The home security market has seen significant growth in recent years thanks to the emergence of wireless technologies. We have gone from just a small number of prominent players to dozens of home security providers offering everything from high-end systems with professional installation to entry-level DIY systems. Best of all, growth potential seems pretty strong right now.
Whenever an industry demonstrates a penchant for growth, it is important to pay attention to trends. Trends tell customers what to look for in the short term. They tell vendors how to position themselves for the long-term. Needless to say there are some interesting trends emerging in the home security market.
Here are the top five trends to look for over the next 10 to 12 months:
1. Demand for Cyber Security
The rise of wireless home security has also given rise to legitimate concerns over the security of the security systems themselves. In other words, anything operating on a wireless network can be hacked. This is no secret. In recent months we have seen plenty of news stories detailing how wireless video cameras have been compromised by people who think it’s funny to spy on children and speak to them when they are alone in their rooms.
The New York Times reported one such story this past December. The incident involved a family with three young daughters in Mississippi. Wanting a bit of extra security, mom and dad decided to install a wireless video camera in the girls’ bedroom. Just days after installation it was hacked. The hacker taunted one of the little girls by using the built-in speaker to call her names while claiming he was Santa Claus.
To put it kindly, consumers are fed up. They are now demanding that equipment manufacturers improve their cyber security standards. They want devices that they can be reasonably assured are secure against hacking. And until their demands are met, some of them will not venture into the home security market.
2. More Smart Home Integration
Installing a home security system is just a starting point for some consumers. According to Forbes contributor Bernard Marr, 2020 will be the year of smarter homes. And why not? Artificial intelligence and other technologies are making smart home devices smarter than they have ever been before. If that technology can make a thermostat smarter, why can it not do the same thing for a home security system?

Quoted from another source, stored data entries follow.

Lemma link_step_spec acc link :
  is_dict link = true →
  App.link_step pmid acc link = Ok (acc ++ filter kept [field link "Id"]).
Proof.
  intros Hd. unfold App.link_step. rewrite (get_field _ _ Hd).
  cbn [mbind result_bind]. rewrite filter_cons, filter_nil. unfold kept.
  destruct (truthy (field link "Id")); cbn [andb].
  - destruct (ne_str (field link "Id") pmid).
    + rewrite decide_True by auto. reflexivity.
    + rewrite decide_False by (intros [_ ?]; discriminate).
      rewrite app_nil_r. reflexivity.
  - rewrite decide_False by (intros [? _]; discriminate).
    rewrite app_nil_r. reflexivity.
Qed.

Lemma for_each_link_step links acc :
  forallb is_dict links = true →
  for_each (App.link_step pmid) links acc
  = Ok (acc ++ filter kept ((λ link, field link "Id") <$> links)).
Proof.
  revert acc. induction links as [|link links IH]; intros acc H.
  - cbn. rewrite app_nil_r. reflexivity.
  - cbn [forallb] in H. apply andb_true_iff in H as [Hd H].
    change (for_each (App.link_step pmid) (link :: links) acc)
      with (App.link_step pmid acc link ≫= for_each (App.link_step pmid) links).
    rewrite (link_step_spec _ _ Hd). cbn [mbind result_bind].
    rewrite (IH _ H), fmap_cons, <- app_assoc.
    change (field link "Id" :: ((λ l, field l "Id") <$> links))
      with ([field link "Id"] ++ ((λ l, field l "Id") <$> links)).
    rewrite filter_app. reflexivity.
Qed.

Lemma links_of_entry v acc :
  mapping_or_mappings v = true →
  (links ← App.iterate (App.wrap_dict v); for_each (App.link_step pmid) links acc)
  = Ok (acc ++ filter kept ((λ link, field link "Id") <$> listify_truthy v)).
Proof.
  destruct v as [| |l|d]; try discriminate; intros H.
  - cbn [App.wrap_dict App.iterate mbind result_bind listify_truthy].
    apply for_each_link_step, H.
  - cbn [App.wrap_dict App.iterate mbind result_bind].
    rewrite for_each_link_step by reflexivity.
    destruct d as [|kv d]; reflexivity.
Qed.

Lemma db_step_spec acc db :
  is_dict db = true → shaped_db db = true →
  App.db_step pmid acc db
  = Ok (acc ++ filter kept (filter into_pubmed [db] ≫= db_ids)).
Proof.
  intros Hd Hs. unfold App.db_step. rewrite (get_field _ _ Hd).
  cbn [mbind result_bind]. rewrite filter_cons, filter_nil. unfold into_pubmed.
  destruct (ne_str (field db "DbTo") "pubmed") eqn:E; cbn [negb].
  - rewrite decide_False by discriminate.
    cbn. rewrite app_nil_r. reflexivity.
  - rewrite decide_True by reflexivity.
    rewrite (get_entry _ _ Hd). cbn [mbind result_bind].
    rewrite (links_of_entry _ _ Hs), bind_singleton. unfold db_ids.
    rewrite (normalize_entry _ _ Hd). reflexivity.
Qed.

Lemma for_each_db_step dbs acc :
  forallb is_dict dbs = true → forallb shaped_db dbs = true →
  for_each (App.db_step pmid) dbs acc
  = Ok (acc ++ filter kept (filter into_pubmed dbs ≫= db_ids)).
Proof.
  revert acc. induction dbs as [|db dbs IH]; intros acc Hd Hs.
  - cbn. rewrite app_nil_r. reflexivity.
  - cbn [forallb] in Hd, Hs. apply andb_true_iff in Hd as [Hd Hds].
    apply andb_true_iff in Hs as [Hs Hss].
    change (for_each (App.db_step pmid) (db :: dbs) acc)
      with (App.db_step pmid acc db ≫= for_each (App.db_step pmid) dbs).
    rewrite (db_step_spec _ _ Hd Hs). cbn [mbind result_bind].
    rewrite (IH _ Hds Hss), <- app_assoc, <- filter_app, <- bind_app.
    change (db :: dbs) with ([db] ++ dbs). rewrite filter_app. reflexivity.
Qed.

Expect equipment manufacturers to put a greater emphasis on artificial intelligence and deep learning in 2020. Expect them to start releasing equipment capable of learning a family’s lifestyle patterns so as to automatically adjust security systems accordingly. The goal is to eventually come up with a security system that takes care of itself for the most part.
3. Greater Provider Collaboration
In order to make home security systems and smart home equipment as smart as possible, equipment manufacturers will have to leave behind some of their proprietary leanings in favor of collaborating with others. We are already starting to see that happen.
A Vivint Smart Home Review from Bloggers Ideas demonstrates as much. The review looks at many of the aspects of investing in a new Vivint smart home system. The review also reveals that Vivint equipment is fully compatible with smart speakers from Google and Amazon. Customers can buy a Vivint hub to power their systems, but they don’t have to. They can use their Google or Amazon smart speakers instead.
Why such close collaboration in a highly competitive market? Because equipment manufacturers have decided they do not want to make the same mistakes that their tech company predecessors made 30 years ago.
If you are not sure what that means, do a bit of historical research on the development of the personal computer. You will find out that there were at least half-a-dozen tech companies that destroyed themselves by clinging to proprietary strategies. The market eventually surrendered to Microsoft and, to a lesser extent, Apple.
4. Greater Competition for Monitoring
Monitoring contracts are where much of the money in home security lies. As such, expect to see greater competition for monitoring services in the coming months. The biggest companies are competing against one another – and the consumers they are trying to bring into the fold.
Prior to the advent of DIY home security, customers would purchase hardware and a monitoring package together. A security system without monitoring was nothing more than a noise-making machine. As such, providers were at a distinct advantage in as much as they would automatically sell a monitoring contract with every new system.
Things have changed in the DIY era. Customers can now install their own wireless systems and self-monitor if they choose. Self-monitoring can be equally effective if approached in the right way but monitoring companies obviously do not want customers doing that. They want customers buying monitoring services from them.
5. Greater Emphasis on Health Monitoring
One last trend to look for in 2020 is a greater emphasis on health monitoring. The truth is that there is only so much home security companies can do with video cameras, motion sensors, and fire and carbon monoxide detectors. The one area that hasn’t seen a ton of investment thus far is health monitoring.
Expect to see some equipment manufacturers collaborating with partners to integrate wearable technology with home monitoring. Such collaboration will take older health monitoring technology to the next level. Instead of just having a pendant around the neck for alerting the authorities in the event of a health emergency, wearables will provide real-time monitoring connected directly to a home’s security hub.
This new technology might not necessarily be released in 2020 but expect equipment manufacturers to start working on it. Health monitoring is the next big area of growth for home security. Ignoring it would be a mistake.
The next 10 to 12 months should be interesting ones for the home security industry. As technologies get smarter, home security systems get better. And better systems make American homes safer, more comfortable, and more efficient.